The facility is currently under fire after a mentally ill inmate was allegedly beaten and killed in his cell by three correctional deputies. In addition, three other deputies were suspended indefinitely for other undisclosed, unrelated issues.
The county on Wednesday welcomed 30 new cadets who graduated from the correctional academy. The situation at the county jail seemed to set the tone for Wednesday's graduation ceremony.
Judge Stephen Manley focused on the need for more training to deal with mentally ill inmates. Though he did not mention it specifically, the theme resonated around the beating death of Michael Tyree, allegedly by three correctional officers now facing murder charges.
"The stigma exists that the mentally do not have equal value with other individuals in the justice system," Manley said.
Manley ans his "mental health" courtroom is now part of a new 40-hour training program for Santa Clara County cadets. Sheriff Laurie Smith acknowledged the program was the result of the Tyree murder.
"Well these are skills, learned skills," Smith said. "Most people don't have a fundamental knowledge of how to deal with people with mental illness -- and this teaches them in-depth."

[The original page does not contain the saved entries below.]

(** * paywhirl.py: the PayWhirl API client

    A shallow embedding of [src/paywhirl.py] (class [PayWhirl]) and the
    properties of its request dispatcher ([_get], [_post]) and of the
    endpoint methods that call it.

    The client talks to the outside world through the [requests] library
    and through [print].  Both are modelled by an explicit world that is
    threaded through every call: the world holds the client object, the
    remote server (what [requests] answers) and a chronological trace of
    the effects performed so far. *)

From Stdlib Require Import ZArith String Ascii List Bool.
From Stdlib Require Import DecimalString DecimalPos DecimalZ.
Import ListNotations.

Set Warnings "-register-all".

Local Open Scope string_scope.
Local Open Scope Z_scope.

(** ** Python values *)

Module Py.

(** The values that travel through the client: request parameters,
    header dictionaries, decoded JSON documents and status codes.  A
    [dict] keeps its insertion order, so it is an association list whose
    keys are kept distinct by [dict_setitem].  A float is carried as its
    binary64 bit pattern; the client never computes with one. *)
Inductive pyobj : Type :=
| PyNone
| PyBool (b : bool)
| PyInt (z : Z)
| PyFloat (bits : Z)
| PyStr (s : string)
| PyList (xs : list pyobj)
| PyDict (items : list (string * pyobj)).

Definition pydict : Type := list (string * pyobj).
(** The sum-check part of the loop of [commit_phase], one challenge per
    round: a message after every round but the last, and the final
    [eq] and [running_evals]. *)
Fixpoint sumcheck_rounds (eq bh_values : list F) (challenges : list F)
    : option (list (list F) * list F * list F) :=
  match challenges with
  | [] => Some ([], eq, bh_values)
  | [r] =>
      match sum_check_last_round eq bh_values r with
      | Some (eq, bh_values) => Some ([], eq, bh_values)
      | None => None
      end
  | r :: rs =>
      match sum_check_challenge_round eq bh_values r with
      | Some (eq, bh_values, m) =>
          match sumcheck_rounds eq bh_values rs with
          | Some (ms, eq, bh_values) => Some (m :: ms, eq, bh_values)
          | None => None
          end
      | None => None
      end
  end.

(** The messages [commit_phase] writes: the first round's, then one per
    round but the last. *)
Definition sumcheck_prover (eq bh_values : list F) (challenges : list F)
    : option (list (list F) * list F * list F) :=
  match sum_check_first_round eq bh_values with
  | None => None
  | Some (eq, bh_values, m0) =>
      match sumcheck_rounds eq bh_values challenges with
      | Some (ms, eq, bh_values) => Some (m0 :: ms, eq, bh_values)
      | None => None
      end
  end.

(** [degree_2_zero_plus_one]: [p(0) + p(1)]; [None] on a short vector. *)
Definition degree_2_zero_plus_one (poly : list F) : option F :=
  match poly with
  | p0 :: p1 :: p2 :: _ => Some (fadd (fadd (fadd p0 p0) p1) p2)
  | _ => None
  end.

(** [degree_2_eval]. *)
Definition degree_2_eval (poly : list F) (point : F) : option F :=
  match poly with
  | p0 :: p1 :: p2 :: _ => Some (fadd (fadd p0 (fmul point p1)) (fmul (fmul point point) p2))
  | _ => None
  end.

(** The inner product [sum_i a[i] * b[i]]. *)
Definition dot (a b : list F) : F := fsum (map2 fmul a b).

(** The first loop of [interpolate_over_boolean_hypercube], on the pairs
    [(j, j + 1)]: [coeffs[j + 1] = evals[j + 1] - evals[j]],
    [coeffs[j] = evals[j]]; an unpaired last element panics. *)
Definition hc_first_pass (evals : list F) : option (list F) :=
  option_map (fun cs => concat cs)
    (map_option (fun chunk => match chunk with [e0; e1] => Some [e0; fsub e1 e0] | _ => None end)
       (chunks 2 evals)).

(** The inner loop [for j in half_chunk..chunk_size] on one chunk: each
    [chunk[j]] minus [chunk[j - half_chunk]], which the loop does not
    change; a short chunk panics. *)
Definition hc_chunk (half_chunk : nat) (chunk : list F) : option (list F) :=
  if Nat.eqb (length chunk) (half_chunk * 2) then
    Some (firstn half_chunk chunk ++ map2 fsub (skipn half_chunk chunk) (firstn half_chunk chunk))
  else None.

(** One iteration of [for i in 2..n + 1]. *)
Definition hc_level (coeffs : option (list F)) (i : nat) : option (list F) :=
  match coeffs with
  | None => None
  | Some coeffs =>
      let chunk_size := 2 ^ i in
      option_map (fun cs => concat cs) (map_option (hc_chunk (chunk_size / 2)) (chunks chunk_size coeffs))
  end.

(** [interpolate_over_boolean_hypercube]. *)
Definition interpolate_over_boolean_hypercube (evals : list F) : option (list F) :=
  match log2_strict (length evals) with
  | None => None
  | Some n => fold_left hc_level (seq 2 (n - 1)) (hc_first_pass evals)
  end.

(** The subsets of the bits of [x]: [s] with [s AND x = s]. *)
Definition subset_sum (n : nat) (coeffs : list F) (x : nat) : F :=
  fsum (map (fun s => if Nat.eqb (Nat.land s x) s then nth s coeffs fzero else fzero)
            (seq 0 (2 ^ n))).

(** A table with its first variable fixed to [r]: the pair [(a, b)] of
    each two neighbours becomes [a + r (b - a)]; the tables of the
    sum-check rounds are stated with it. *)
Definition fix_first (r : F) (l : list F) : list F :=
  map (fun p => fadd (fst p) (fmul r (fsub (snd p) (fst p)))) (pairs l).

End Code.
End Sumcheck.

(* ------------------------------------------------------------------ *)
(** ** Further pieces of [mpcs/src/multilinear/basefold.rs] *)
(* ------------------------------------------------------------------ *)

Module BasefoldMisc.
Import Foldable.
Local Open Scope nat_scope.
(** * DashboardHome: state synchronisation of the admin dashboard

    A shallow embedding of [src/pages/DashboardHome.tsx].  The React
    component keeps eight pieces of state ([useState]); its handlers are
    [async] functions that call the [api] collaborator (an axios instance),
    wait for the answer and then call state setters.

    The embedding is by explicit state passing.  A handler is a computation
    in the monad [M], which threads the component state and records every
    remote call that is issued.  An [async] handler is cut at its single
    [await]: the part before the [await] is [<handler>_request], the part
    that runs once the promise settles is [<handler>_resume], which takes the
    way the promise settled ([Outcome]) as an argument.  Because the second
    part is a function of the state it finds, statements about it hold for
    every interleaving of other events between request and answer.

    The metrics shown by the component are computed with JavaScript
    numbers; [Number] models their arithmetic (binary64, rounding to
    nearest) on integers, and the last part of the file relates it to exact
    arithmetic. *)

From Stdlib Require Import ZArith QArith Qpower String List Bool Lia Lqa.
From Stdlib Require Import DecimalString DecimalPos DecimalZ.
From Stdlib Require Import Uint63 PrimFloat SpecFloat FloatOps.
Import ListNotations.

Close Scope Q_scope.

Local Open Scope string_scope.
Local Open Scope Z_scope.

(* ================================================================== *)
(** ** JavaScript values used by the component *)

Module JS.

(** [s || d] for a string [s]: the empty string is falsy. *)
Definition or_else (s d : string) : string :=
  if String.eqb s "" then d else s.

(** [v || d] where [v] is a string or [undefined]. *)
Definition opt_or_else (v : option string) (d : string) : string :=
  match v with
  | Some s => or_else s d
  | None => d
  end.

(** The text a template literal gives for an integer-valued number. *)
Definition Number_toString (n : Z) : string :=
  NilZero.string_of_int (Z.to_int n).

(** A plain object whose values are arrays of strings, kept as the list
    of its own enumerable properties in property order (the validation
    errors of the server: field name, messages). *)
Definition StringArrayObject : Type := list (string * list string).

(** [Object.values(o)]. *)
Definition Object_values (o : StringArrayObject) : list (list string) :=
  map snd o.

End JS.

(* ================================================================== *)
(** ** JavaScript numbers

    A JavaScript number is an IEEE 754 binary64 value.  [double] holds the
    finite ones as [mant * 2 ^ expo]; a result that is not finite
    ([Infinity], [-Infinity], [NaN]) is [None].  The sign of zero is not
    kept.  Every arithmetic operation is the exact result rounded to the
    nearest representable value, ties to the even significand, with
    gradual underflow below [2 ^ -1022] and overflow from
    [2 ^ 1024 - 2 ^ 970] on. *)

Module Number.

Record double : Type := mk { mant : Z; expo : Z }.

Definition number : Type := option double.

(** Nearest integer to [n / d], ties to even ([0 <= n], [0 < d]). *)
Definition rne_div (n d : Z) : Z :=
  let q := n / d in
  match 2 * (n mod d) ?= d with
  | Lt => q
  | Gt => q + 1
  | Eq => if Z.even q then q else q + 1
  end.

(** The exponent of the last place of the binary64 nearest to [n / d]
    ([0 < n], [0 < d]): the [e] with [2^52 <= (n/d) / 2^e < 2^53], and
    [-1074] for the subnormal range. *)
Definition ulp_exponent (n d : Z) : Z :=
  let k := Z.log2 n - Z.log2 d in
  let e := if n * 2 ^ Z.max 0 (- k) <? d * 2 ^ Z.max 0 k then k - 53 else k - 52 in
  Z.max e (- 1074).

(** The binary64 nearest to [n / d] for [0 < n], [0 < d]. *)
Definition round_pos (n d : Z) : number :=
  let e := ulp_exponent n d in
  let m := rne_div (n * 2 ^ Z.max 0 (- e)) (d * 2 ^ Z.max 0 e) in
  if (971 <? e) || ((e =? 971) && (m =? 2 ^ 53)) then None else Some (mk m e).

(** The binary64 nearest to [n / d] for [0 < d]. *)
Definition round (n d : Z) : number :=
  match n with
  | 0 => Some (mk 0 0)
  | Zpos _ => round_pos n d
  | Zneg _ => option_map (fun x => mk (- mant x) (expo x)) (round_pos (- n) d)
  end.

(** The number an integer denotes (as read from a JSON document or
    written as a literal). *)
Definition of_Z (z : Z) : number := round z 1.

(** [x * y] *)
Definition mul (x y : number) : number :=
  match x, y with
  | Some x, Some y =>
      let e := expo x + expo y in
      round (mant x * mant y * 2 ^ Z.max 0 e) (2 ^ Z.max 0 (- e))
  | _, _ => None
  end.

(** [x / y]; a zero divisor gives an infinity or [NaN]. *)
Definition div (x y : number) : number :=
  match x, y with
  | Some x, Some y =>
      if mant y =? 0 then None
      else
        let e := expo x - expo y in
        round (Z.sgn (mant y) * mant x * 2 ^ Z.max 0 e)
              (Z.abs (mant y) * 2 ^ Z.max 0 (- e))
  | _, _ => None
  end.

(** [Math.round(x)]: the integer nearest to [x], the larger one when two
    are equally near, that is [floor (x + 1/2)]; a finite result is given
    as an integer. *)
Definition Math_round (x : number) : option Z :=
  match x with
  | Some x =>
      Some (if 0 <=? expo x then mant x * 2 ^ expo x
            else (mant x + 2 ^ (- expo x - 1)) / 2 ^ (- expo x))
  | None => None
  end.

End Number.

(* ================================================================== *)
(** ** Data model (the interfaces of the source) *)

Module Category.
Record t : Type := mk {
  category_id : Z;
  category_name : string;
  category_description : string;
  who_edited : option string;   (* who_edited?: string *)
  created_at : string;
  updated_at : string
}.
End Category.

Record DashboardStats : Type := mkDashboardStats {
  total_books : Z;
  available_books : Z;
  active_borrowers : Z;
  total_transactions : Z
}.

Record QuickStats : Type := mkQuickStats {
  books_added_today : Z;
  books_borrowed_today : Z;
  books_returned_today : Z
}.

(** The object held by [formData]; it is also the body of the two POST
    requests that carry a body. *)
Module FormData.
Record t : Type := mk {
  category_name : string;
  category_description : string;
  who_edited : string
}.

Definition empty : t := mk "" "" "".

(** The [name] attribute of the three inputs of the form. *)
Inductive field : Type := f_category_name | f_category_description | f_who_edited.

(** [{ ...prev, [name]: value }] *)
Definition set (name : field) (value : string) (prev : t) : t :=
  match name with
  | f_category_name => mk value (category_description prev) (who_edited prev)
  | f_category_description => mk (category_name prev) value (who_edited prev)
  | f_who_edited => mk (category_name prev) (category_description prev) value
  end.
End FormData.

(** The component state: one field per [useState] of the source, with the
    initial values of the source. *)
Record State : Type := mkState {
  categories : list Category.t;
  dashboardStats : DashboardStats;
  quickStats : QuickStats;
  isLoading : bool;
  error : string;
  showForm : bool;
  editingCategory : option Category.t;
  formData : FormData.t
}.

Definition initialState : State :=
  mkState [] (mkDashboardStats 0 0 0 0) (mkQuickStats 0 0 0)
          false "" false None FormData.empty.

(* ------------------------------------------------------------------ *)
(** ** The [api] collaborator *)

(** A remote call, as the arguments given to [api.get] / [api.post]. *)
Inductive Request : Type :=
| Get (url : string)
| Post (url : string) (body : option FormData.t).

(** Response bodies ([response.data]), one shape per endpoint. *)
Record SummaryBody : Type := mkSummaryBody {
  summary_success : bool;
  summary_data : DashboardStats
}.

In an exclusive interview with NBC Bay Area, Tyree's sister said she supported the new mental health training, but was skeptical it would have stopped her brother's murder.
"I don't know what kind of training they need to not beat somebody," sister Shannon Tyree said. "I mean what kind of training do you need?"
The new Santa Clara County correctional deputies will report to the jail right away, but still face another few months of training inside.